Selain itu, persentuhan dengan bacaan-bacaan asing semisal “Max Havelaar” Multatuli atau Eduard D. Dekker memantik Raden Ajeng Kartini menulis surat-surat “Habis Gelap, Terbitlah Terang” untuk melawan imperialisme dan kolonialisme Belanda di satu pihak dan kebobrokan sistem feodalisme para raja pribumi di pihak lain (Soeroto, 1984).

Dalam buku “Panggil Aku Kartini Saja”, Pram menulis, “Kartini adalah pemula dari sejarah modern Indonesia. Dialah yang menggodok aspirasi-aspirasi kemajuan yang di Indonesia untuk pertama kali timbul di Demak-Kudus-Jepara sejak pertengahan kedua abad lalu.

Di tangannya kemajuan itu dirumuskan, diperincinya, diperjuangkannya, untuk kemudian menjadi milik seluruh nasion Indonesia. Dikatakan Indonesia, karena, sekalipun ia lebih sering bicara tentang Jawa, ia pun tak jarang mengemukakan keinginannya buat seluruh Hindia – Indonesia dewasa ini” (Toer, 2012: 14).

Sementara itu, dalam usia 26 tahun, Sukarno dalam tulisan matangnya yang pertama di koran Soeloeh Indonesia Moeda berjudul “Nasionalisme, Islam, dan Marxisme” memproposalkan aliansi atau sinkretisasi paham dan gerakan nasionalisme, agama, dan marxisme untuk melawan kapitalisme dan kolonialisme (Sukarno, 1964: 1-22).

Pergulatan intelektual dan gerakan pemuda pada masa pergerakan perjuangan kemerdekaan mencapai puncaknya dalam apa yang dikenal sebagai Soempah Pemoeda pada 28 Oktober 1928.
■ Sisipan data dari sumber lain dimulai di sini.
Example recorded_vectors_pass_witness :
  exists pjson v, packet_to_json (Some recorded_sample) = Ok pjson /\
    emit "en-0001-pm" (built_of recorded_sample) pjson true = Ok v /\
    check_encode v = Loaded None.
Proof.
  assert (json_ok recorded_sample) as Hok by (repeat constructor; discriminate).
  destruct (packet_json_roundtrip recorded_sample Hok) as (j & Hj & _).
  assert (exists v, emit "en-0001-pm" (built_of recorded_sample) j true = Ok v) as (v & Hv)
    by (injection Hj as <-; eexists; vm_compute; reflexivity).
  exists j, v. split; [exact Hj|]. split; [exact Hv|].
  exact (recorded_vectors_pass "en-0001-pm" recorded_sample j true v Hok Hj Hv).
Defined.

(** The check is not vacuous: a record with other bytes is reported. *)
Example wrong_vector_reported :
  check_encode (JObject [("packet", JObject [("type", JString "reset")]);
                         ("expect_encode_hex", JString "7f")]) =
    Loaded (Some (EncodeMismatch "7e")).
Proof. reflexivity. Qed.

(** A packet without SALs has an application and an encoding, and its JSON has the
    application too; but what is built from that JSON has none, and no encoding. *)
Theorem application_of_empty_packet_lost cs prio a :
  byte_ok a ->
  let p := PointToMultipointPacket
    (base_header cs DestinationAddressType.POINT_TO_MULTIPOINT 0 false prio) (Some a) [] in
  is_Ok (packet_encode p) = true /\
  exists j b, packet_to_json (Some (DPacket p)) = Ok j /\ get j "application" = Loaded (JInt a) /\
    packet_from_json j = Loaded b /\ built_encode b = Raise ValueError.
Proof.
  intros Ha p. split.
  - simpl. unfold pm_encode, byte_ok in *.
    rewrite (proj2 (Z.ltb_ge _ _)), (proj2 (Z.ltb_ge _ _)) by lia. cbn -[base_encode].
    match goal with |- context [base_encode ?h] => by rewrite (proj1 (base_encode_ok h eq_refl)) end.
  - eexists _, _. split; [reflexivity|]. split; [reflexivity|].
    unfold packet_from_json, routed. cbn -[priority_from_json].
    rewrite priority_json_roundtrip. by split.
Qed.

Example unicode_code_not_json :
  exists p, decode_packet [92; 48; 53; 51; 56; 48; 48; 55; 57; 48; 49; 200; 13] false false false
    = Ok (Some p, 13%nat) /\ packet_to_json (Some p) = Raise UnicodeError.
Proof. eexists. split; reflexivity. Qed.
Di sana, para pemuda mengikrarkan, “satu nusa, satu bangsa, dan satu bahasa”, walau kita tahu bahwa seperti awasan Benedict Anderson dalam Imagined Communities, persatuan “nusa, bangsa, dan bahasa” Indonesia itu mesti dibayangkan terus menerus oleh setiap warga Negara (Anderson, 1983: 6).

Pasca kemerdekaan, gerakan pemuda tetap main peran penting. Soe Hok Gie, misalnya, merekam perlawanannya terhadap praktik otoritarianisme pemerintahan Sukarno, terutama selama masa demokrasi terpimpin, melalui massa aksi dan aksi massa di jalanan dalam buku catatan harian berjudul “Catatan Seorang Demonstran” (Soe Hok Gie, 1983).

Setelah “Generasi yang Lahir Setelah Tahun Empat Lima”, yang diidentifikasi Soe Hok Gie sebagai “manusia baru”, gerakan pemuda setelah 1965 mati suri. Memang pernah ada gerakan mahasiswa 1974–bahkan disebut demonstrasi terbesar pertama setelah Orde Baru berkuasa–menuntut Tritura Baru “Bubarkan lembaga asisten pribadi presiden, turunkan harga, dan ganyang korupsi” yang dikenal peristiwa “Malapteka 15 Januari 1974 atau Malari 1974” (Tirto, 2018).

Namun, setelah Surat Keputusan (SK) Menteri Pendidikan dan Kebudayaan RI Daoed Joesoef Nomor 0156/U/1978 tentang Normalisasi Kehidupan Kampus (NKK), yang diikuti dengan SK Nomor 0230/U/J/1980 tentang Pedoman Umum Organisasi dan Keanggotaan Badan Koordinasi Kemahasiswaan (BKK) terbit, para mahasiswa berhasil “dikandangkan” di dalam kampus. Mahasiswa dihegemonisasi dengan narasi Orde Baru bahwa teori di kelas lebih penting dari pada aksi di jalanan.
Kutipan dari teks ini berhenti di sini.